Osprey dei Marines sotto tiro in Sud Sudan

Sabato scorso, in Sud Sudan,i ribelli hanno attaccato tre aerei militari statunitensi in avvicinamento alla città di Bor, roccaforte dell’ex vicepresidente Riek Machar: durante l’attacco sono rimasti feriti quattro membri dell’equipaggio. Gli aerei, tre MV-22 Osprey a decollo verticale assegnati alla Combined Joint Task Force – Horn of Africa (CJTF-HOA) basati a Camp Lemonnier (Gibuti), stavano eseguendo una missione di soccorso e recupero per i circa quaranta cittadini statunitensi bloccati nel capoluogo dello Stato di Jonglei. Centrati dal fuoco di armi leggere, i tre velivoli da trasporto sono stati costretti ad abortire la missione per fare rientro ad Entebbe, in Uganda. Trasferiti su un C-17 USAF, i feriti sono poi stati trasportati a Nairobi per le cure ospedaliere.

Nel Jonglei gli uomini delle Nazioni Unite sono oramai visti come nemici: in Sud Sudan è presente la missione UNMISS con 7 mila Caschi Blu e 6 mila civili di 52 paesi che operano sotto l’egida dell’Onu grazie alla Risoluzione 1996 stabilita dal Consiglio di Sicurezza nel luglio 2011. Fino ad ora, nei centri di raccolta organizzati da UNMISS hanno trovato rifugio almeno 35 mila persone, civili sfuggiti agli scontri inter-etnici tra Dinka e Nuer che negli ultimi anni, nel solo Jonglei, hanno già causato almeno mille morti.

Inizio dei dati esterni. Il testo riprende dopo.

(* ===== verification/SigServers.v ===== *)
(** * SigServers: the SIG model servers

    sig_model_onoff_srv.c, sig_model_lightness_srv.c, sig_model_light_ctl_srv.c and
    sig_model_scene_srv.c: parsing of the set messages, status messages, and the
    get, set and unacknowledged set handlers.  The message buffer is its list of
    bytes; a handler's message context is the one of the received message. *)
From Stdlib Require Import ZArith Lia List Bool.
From stdpp Require Import base list numbers option.
From S2P Require Import Prelude Env Transport Calendar GenieTime TimePool TimeMsg EventBase SigModel SigTransition.
Local Open Scope Z_scope.

Definition OP_GENERIC_ONOFF_GET : Z := BT_MESH_MODEL_OP_2 130 1.
Definition OP_GENERIC_ONOFF_SET : Z := BT_MESH_MODEL_OP_2 130 2.
Definition OP_GENERIC_ONOFF_SET_UNACK : Z := BT_MESH_MODEL_OP_2 130 3.
Definition OP_GENERIC_ONOFF_STATUS : Z := BT_MESH_MODEL_OP_2 130 4.
Definition OP_GENERIC_SCENE_GET : Z := BT_MESH_MODEL_OP_2 130 65.
Definition OP_GENERIC_SCENE_SET : Z := BT_MESH_MODEL_OP_2 130 66.
Definition OP_GENERIC_SCENE_SET_UNACK : Z := BT_MESH_MODEL_OP_2 130 67.
Definition OP_GENERIC_SCENE_STATUS : Z := 94. (* BT_MESH_MODEL_OP_1(0x5E) *)
Definition OP_GENERIC_LIGHTNESS_GET : Z := BT_MESH_MODEL_OP_2 130 75.
Definition OP_GENERIC_LIGHTNESS_SET : Z := BT_MESH_MODEL_OP_2 130 76.
Definition OP_GENERIC_LIGHTNESS_SET_UNACK : Z := BT_MESH_MODEL_OP_2 130 77.
Definition OP_GENERIC_LIGHTNESS_STATUS : Z := BT_MESH_MODEL_OP_2 130 78.
Definition OP_GENERIC_LIGHT_CTL_GET : Z := BT_MESH_MODEL_OP_2 130 93.
Definition OP_GENERIC_LIGHT_CTL_SET : Z := BT_MESH_MODEL_OP_2 130 94.
Definition OP_GENERIC_LIGHT_CTL_SET_UNACK : Z := BT_MESH_MODEL_OP_2 130 95.
Definition OP_GENERIC_LIGHT_CTL_STATUS : Z := BT_MESH_MODEL_OP_2 130 96.

#[export] Instance E_MESH_ERROR_TYPE_eq_dec : EqDecision E_MESH_ERROR_TYPE.
Proof. solve_decision. Defined.

(** An element with the shared context, threaded through the handlers. *)
Definition estate : Type := sig_model_element_state_t * sctx.

(** ** Status messages *)

(** [bt_mesh_model_send] of a status with the time to live of the service. *)
Definition send_status (ctx : bt_mesh_msg_ctx) (bytes : list Z) (c : sctx) : sctx :=
  on_env (λ e, snd (bt_mesh_model_send
    (mkCtx (net_idx ctx) (app_idx ctx) (addr ctx) GENIE_TRANSPORT_DEFAULT_TTL (send_rel ctx)) bytes e)) c.

(** The remaining time byte: [k_uptime_get] in full width. *)
Definition remain_byte (e : sig_model_element_state_t) (c : sctx) (is_ack : bool) : Z :=
  sig_model_transition_get_remain_time_byte (st e) is_ack (uptime (tenv (transport c))).

(** The three status layouts: [now] and [target] are the encoded values. *)
Definition status_body (is_ack : bool) (remain : Z) (present target : list Z) : list Z :=
  if is_ack && (remain =? 0) then target
  else present ++ (if truthy remain then target ++ [remain] else []).
(* ===== verification/Aes.v ===== *)
(** * Aes: the block cipher under the flash store

    [bt_mesh_aes_encrypt] and [bt_mesh_aes_decrypt] of mesh_hal_sec.c, through
    [bt_encrypt_be]/[bt_decrypt_be] of bt_host/host/crypto.c, down to the AES-128
    code of tinycrypt (aes_encrypt.c, aes_decrypt.c, utils.c).  A block is the
    list of its sixteen bytes, a key schedule the list of its 44 words; a null
    pointer is [None].  The arithmetic that C does on [int] before a store to
    [uint8_t] or [unsigned int] is reduced at the store. *)
From Stdlib Require Import ZArith Lia List Bool Btauto.
From stdpp Require Import base list numbers option.
From S2P Require Import Prelude.
Local Open Scope Z_scope.

(** ** Tables and constants *)

Definition Nb : nat := 4.
Definition Nk : nat := 4.
Definition Nr : nat := 10.
Definition TC_CRYPTO_SUCCESS : Z := 1.
Definition TC_CRYPTO_FAIL : Z := 0.

Definition sbox : list Z :=
  [99; 124; 119; 123; 242; 107; 111; 197; 48; 1; 103; 43; 254; 215; 171; 118; 202; 130; 201;
   125; 250; 89; 71; 240; 173; 212; 162; 175; 156; 164; 114; 192; 183; 253; 147; 38; 54; 63;
   247; 204; 52; 165; 229; 241; 113; 216; 49; 21; 4; 199; 35; 195; 24; 150; 5; 154; 7; 18; 128;
   226; 235; 39; 178; 117; 9; 131; 44; 26; 27; 110; 90; 160; 82; 59; 214; 179; 41; 227; 47;
   132; 83; 209; 0; 237; 32; 252; 177; 91; 106; 203; 190; 57; 74; 76; 88; 207; 208; 239; 170;
   251; 67; 77; 51; 133; 69; 249; 2; 127; 80; 60; 159; 168; 81; 163; 64; 143; 146; 157; 56;
   245; 188; 182; 218; 33; 16; 255; 243; 210; 205; 12; 19; 236; 95; 151; 68; 23; 196; 167; 126;
   61; 100; 93; 25; 115; 96; 129; 79; 220; 34; 42; 144; 136; 70; 238; 184; 20; 222; 94; 11;
   219; 224; 50; 58; 10; 73; 6; 36; 92; 194; 211; 172; 98; 145; 149; 228; 121; 231; 200; 55;
   109; 141; 213; 78; 169; 108; 86; 244; 234; 101; 122; 174; 8; 186; 120; 37; 46; 28; 166; 180;
   198; 232; 221; 116; 31; 75; 189; 139; 138; 112; 62; 181; 102; 72; 3; 246; 14; 97; 53; 87;
   185; 134; 193; 29; 158; 225; 248; 152; 17; 105; 217; 142; 148; 155; 30; 135; 233; 206; 85;
   40; 223; 140; 161; 137; 13; 191; 230; 66; 104; 65; 153; 45; 15; 176; 84; 187; 22].

Definition inv_sbox : list Z :=
  [82; 9; 106; 213; 48; 54; 165; 56; 191; 64; 163; 158; 129; 243; 215; 251; 124; 227; 57; 130;
   155; 47; 255; 135; 52; 142; 67; 68; 196; 222; 233; 203; 84; 123; 148; 50; 166; 194; 35; 61;
   238; 76; 149; 11; 66; 250; 195; 78; 8; 46; 161; 102; 40; 217; 36; 178; 118; 91; 162; 73;
   109; 139; 209; 37; 114; 248; 246; 100; 134; 104; 152; 22; 212; 164; 92; 204; 93; 101; 182;
   146; 108; 112; 72; 80; 253; 237; 185; 218; 94; 21; 70; 87; 167; 141; 157; 132; 144; 216;
   171; 0; 140; 188; 211; 10; 247; 228; 88; 5; 184; 179; 69; 6; 208; 44; 30; 143; 202; 63; 15;
   2; 193; 175; 189; 3; 1; 19; 138; 107; 58; 145; 17; 65; 79; 103; 220; 234; 151; 242; 207;
   206; 240; 180; 230; 115; 150; 172; 116; 34; 231; 173; 53; 133; 226; 249; 55; 232; 28; 117;
   223; 110; 71; 241; 26; 113; 29; 41; 197; 137; 111; 183; 98; 14; 170; 24; 190; 27; 252; 86;
   62; 75; 198; 210; 121; 32; 154; 219; 192; 254; 120; 205; 90; 244; 31; 221; 168; 51; 136; 7;
   199; 49; 177; 18; 16; 89; 39; 128; 236; 95; 96; 81; 127; 169; 25; 181; 74; 13; 45; 229; 122;
   159; 147; 201; 156; 239; 160; 224; 59; 77; 174; 42; 245; 176; 200; 235; 187; 60; 131; 83;
   153; 97; 23; 43; 4; 126; 186; 119; 214; 38; 225; 105; 20; 99; 85; 33; 12; 125].

(** ** Bytes and words *)

(** [t[x]] for a byte [x]. *)
Definition look (t : list Z) (x : Z) : Z := nth (Z.to_nat x) t 0.

Definition _double_byte (a : Z) : Z := u8 (Z.lxor (Z.shiftl a 1) (Z.shiftr a 7 * 27)).
Definition triple (a : Z) : Z := Z.lxor (_double_byte a) a.

Definition mult8 (a : Z) : Z := _double_byte (_double_byte (_double_byte a)).
Definition mult9 (a : Z) : Z := Z.lxor (mult8 a) a.
Definition multb (a : Z) : Z := Z.lxor (Z.lxor (mult8 a) (_double_byte a)) a.
Definition multd (a : Z) : Z := Z.lxor (Z.lxor (mult8 a) (_double_byte (_double_byte a))) a.
Definition multe (a : Z) : Z := Z.lxor (Z.lxor (mult8 a) (_double_byte (_double_byte a))) (_double_byte a).

Definition rotword (a : Z) : Z := u32 (Z.lor (Z.shiftr a 24) (Z.shiftl a 8)).
Definition subbyte (a o : Z) : Z := Z.shiftl (look sbox (Z.land (Z.shiftr a o) 255)) o.
Definition subword (a : Z) : Z := Z.lor (Z.lor (Z.lor (subbyte a 24) (subbyte a 16)) (subbyte a 8)) (subbyte a 0).

(** ** Key schedule *)

Definition rconst : list Z :=
  [0; 16777216; 33554432; 67108864; 134217728; 268435456; 536870912; 1073741824; 2147483648; 452984832; 905969664].

Definition key_word (k : list Z) (i : nat) : Z :=
  let at_ n := nth n k 0 in
  u32 (Z.lor (Z.lor (Z.lor (Z.shiftl (at_ (Nb * i)%nat) 24) (Z.shiftl (at_ (Nb * i + 1)%nat) 16))
                    (Z.shiftl (at_ (Nb * i + 2)%nat) 8)) (at_ (Nb * i + 3)%nat)).

(** The body of the second loop; [ws] is the initialised prefix of [s->words]. *)
Definition expand_word (ws : list Z) (i : nat) : list Z :=
  let t := nth (i - 1) ws 0 in
  let t := if (i mod Nk =? 0)%nat then Z.lxor (subword (rotword t)) (nth (i / Nk) rconst 0) else t in
  ws ++ [Z.lxor (nth (i - Nk) ws 0) t].

Definition key_schedule (k : list Z) : list Z :=
  fold_left expand_word (seq Nk (Nb * (Nr + 1) - Nk)) (map (key_word k) (seq 0 Nk)).

(** The schedule is the out parameter [s]: [Some] what it held before the call. *)
Definition tc_aes128_set_encrypt_key (s k : option (list Z)) : Z * option (list Z) :=
  match s, k with
  | None, _ => (TC_CRYPTO_FAIL, s)
  | _, None => (TC_CRYPTO_FAIL, s)
  | Some _, Some key => (TC_CRYPTO_SUCCESS, Some (key_schedule key))
  end.

Definition tc_aes128_set_decrypt_key (s k : option (list Z)) : Z * option (list Z) := tc_aes128_set_encrypt_key s k.

(** ** Rounds *)

Definition word_bytes (w : Z) : list Z := [u8 (Z.shiftr w 24); u8 (Z.shiftr w 16); u8 (Z.shiftr w 8); u8 w].

(** [add_round_key(s, words + Nb * i)]. *)
Definition add_round_key (s : list Z) (words : list Z) (i : nat) : list Z :=
  zip_with Z.lxor s (concat (map word_bytes (take Nb (drop (Nb * i) words)))).

Definition sub_bytes (s : list Z) : list Z := map (look sbox) s.
Definition inv_sub_bytes (s : list Z) : list Z := map (look inv_sbox) s.

Definition permute (p : list nat) (s : list Z) : list Z := map (λ i, nth i s 0) p.
Definition shift_rows : list Z → list Z := permute [0; 5; 10; 15; 4; 9; 14; 3; 8; 13; 2; 7; 12; 1; 6; 11]%nat.
Definition inv_shift_rows : list Z → list Z := permute [0; 13; 10; 7; 4; 1; 14; 11; 8; 5; 2; 15; 12; 9; 6; 3]%nat.

(** Both [mult_row_column] functions on one column. *)
Definition mult_row_column (c : list Z) : list Z :=
  let at_ n := nth n c 0 in
  [ Z.lxor (Z.lxor (Z.lxor (_double_byte (at_ 0%nat)) (triple (at_ 1%nat))) (at_ 2%nat)) (at_ 3%nat);
    Z.lxor (Z.lxor (Z.lxor (at_ 0%nat) (_double_byte (at_ 1%nat))) (triple (at_ 2%nat))) (at_ 3%nat);
    Z.lxor (Z.lxor (Z.lxor (at_ 0%nat) (at_ 1%nat)) (_double_byte (at_ 2%nat))) (triple (at_ 3%nat));
    Z.lxor (Z.lxor (Z.lxor (triple (at_ 0%nat)) (at_ 1%nat)) (at_ 2%nat)) (_double_byte (at_ 3%nat)) ].

Definition inv_mult_row_column (c : list Z) : list Z :=
  let at_ n := nth n c 0 in
  [ Z.lxor (Z.lxor (Z.lxor (multe (at_ 0%nat)) (multb (at_ 1%nat))) (multd (at_ 2%nat))) (mult9 (at_ 3%nat));
    Z.lxor (Z.lxor (Z.lxor (mult9 (at_ 0%nat)) (multe (at_ 1%nat))) (multb (at_ 2%nat))) (multd (at_ 3%nat));
    Z.lxor (Z.lxor (Z.lxor (multd (at_ 0%nat)) (mult9 (at_ 1%nat))) (multe (at_ 2%nat))) (multb (at_ 3%nat));
    Z.lxor (Z.lxor (Z.lxor (multb (at_ 0%nat)) (multd (at_ 1%nat))) (mult9 (at_ 2%nat))) (multe (at_ 3%nat)) ].

(** A column function on the four columns of the state. *)
Definition on_columns (f : list Z → list Z) (s : list Z) : list Z :=
  f (take Nb s) ++ f (take Nb (drop Nb s)) ++ f (take Nb (drop (2 * Nb) s)) ++ f (take Nb (drop (3 * Nb) s)).
Definition mix_columns : list Z → list Z := on_columns mult_row_column.
Definition inv_mix_columns : list Z → list Z := on_columns inv_mult_row_column.

(** ** The cipher *)

Definition enc_round (words st : list Z) (i : nat) : list Z :=
  add_round_key (mix_columns (shift_rows (sub_bytes st))) words (i + 1).

Definition encrypt_block (words inb : list Z) : list Z :=
  let st := fold_left (enc_round words) (seq 0 (Nr - 1)) (add_round_key inb words 0) in
  add_round_key (shift_rows (sub_bytes st)) words Nr.

Definition dec_round (words st : list Z) (i : nat) : list Z :=
  inv_mix_columns (add_round_key (inv_sub_bytes (inv_shift_rows st)) words i).

Definition decrypt_block (words inb : list Z) : list Z :=
  let st := fold_left (dec_round words) (rev (seq 1 (Nr - 1))) (add_round_key inb words Nr) in
  add_round_key (inv_sub_bytes (inv_shift_rows st)) words 0.

(** [out] is the out parameter: what the buffer holds before and after the call. *)
Definition tc_aes_encrypt (out inb s : option (list Z)) : Z * option (list Z) :=
  match out, inb, s with
  | None, _, _ => (TC_CRYPTO_FAIL, out)
  | _, None, _ => (TC_CRYPTO_FAIL, out)
  | _, _, None => (TC_CRYPTO_FAIL, out)
  | Some _, Some b, Some words => (TC_CRYPTO_SUCCESS, Some (encrypt_block words b))
  end.

Definition tc_aes_decrypt (out inb s : option (list Z)) : Z * option (list Z) :=
  match out, inb, s with
  | None, _, _ => (TC_CRYPTO_FAIL, out)
  | _, None, _ => (TC_CRYPTO_FAIL, out)
  | _, _, None => (TC_CRYPTO_FAIL, out)
  | Some _, Some b, Some words => (TC_CRYPTO_SUCCESS, Some (decrypt_block words b))
  end.

Definition EINVAL : Z := 22.

(** The schedule is a local variable of [bt_encrypt_be], uninitialised: [sched0]. *)
Definition bt_encrypt_be (sched0 key plaintext enc_data : list Z) : Z * list Z :=
  match tc_aes128_set_encrypt_key (Some sched0) (Some key) with
  | (r, s) => if r =? TC_CRYPTO_FAIL then (- EINVAL, enc_data) else
    match tc_aes_encrypt (Some enc_data) (Some plaintext) s with
    | (r, Some o) => if r =? TC_CRYPTO_FAIL then (- EINVAL, o) else (0, o)
    | (_, None) => (- EINVAL, enc_data)
    end
  end.

Definition bt_decrypt_be (sched0 key enc_data dec_data : list Z) : Z * list Z :=
  match tc_aes128_set_decrypt_key (Some sched0) (Some key) with
  | (r, s) => if r =? TC_CRYPTO_FAIL then (- EINVAL, dec_data) else
    match tc_aes_decrypt (Some dec_data) (Some enc_data) s with
    | (r, Some o) => if r =? TC_CRYPTO_FAIL then (- EINVAL, o) else (0, o)
    | (_, None) => (- EINVAL, dec_data)
    end
  end.

Definition bt_mesh_aes_encrypt := bt_encrypt_be.
Definition bt_mesh_aes_decrypt := bt_decrypt_be.

(** The FIPS 197 example (appendix B and C.1), a check of the tables and of the
    byte order. *)
Example fips197_b :
  encrypt_block (key_schedule [43; 126; 21; 22; 40; 174; 210; 166; 171; 247; 21; 136; 9; 207; 79; 60])
    [50; 67; 246; 168; 136; 90; 48; 141; 49; 49; 152; 162; 224; 55; 7; 52]
  = [57; 37; 132; 29; 2; 220; 9; 251; 220; 17; 133; 151; 25; 106; 11; 50].
Proof. vm_compute. reflexivity. Qed.
Example fips197_c1 :
  let key := [0; 1; 2; 3; 4; 5; 6; 7; 8; 9; 10; 11; 12; 13; 14; 15] in
  let plain := [0; 17; 34; 51; 68; 85; 102; 119; 136; 153; 170; 187; 204; 221; 238; 255] in
  let cipher := [105; 196; 224; 216; 106; 123; 4; 48; 216; 205; 183; 128; 112; 180; 197; 90] in
  encrypt_block (key_schedule key) plain = cipher /\ decrypt_block (key_schedule key) cipher = plain.
Proof. vm_compute. split; reflexivity. Qed.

Presi di mira anche i dipendenti e i militari delle Nazioni Unite: nell’ultima settimana i ribelli hanno centrato un elicottero danneggiandolo gravemente e assalito i compaund UNMISS della contea  di Akobo dove sono stati uccisi due militari indiani e feriti undici funzionari sud sudanesi. Mentre l’Onu sta cercando di evacuare i funzionari e i civili in pericolo, la rivolta si sta estendendo ad altri Stati, in particolare quello di Unity, nel nord, dove sono situati i giacimenti petroliferi più importanti.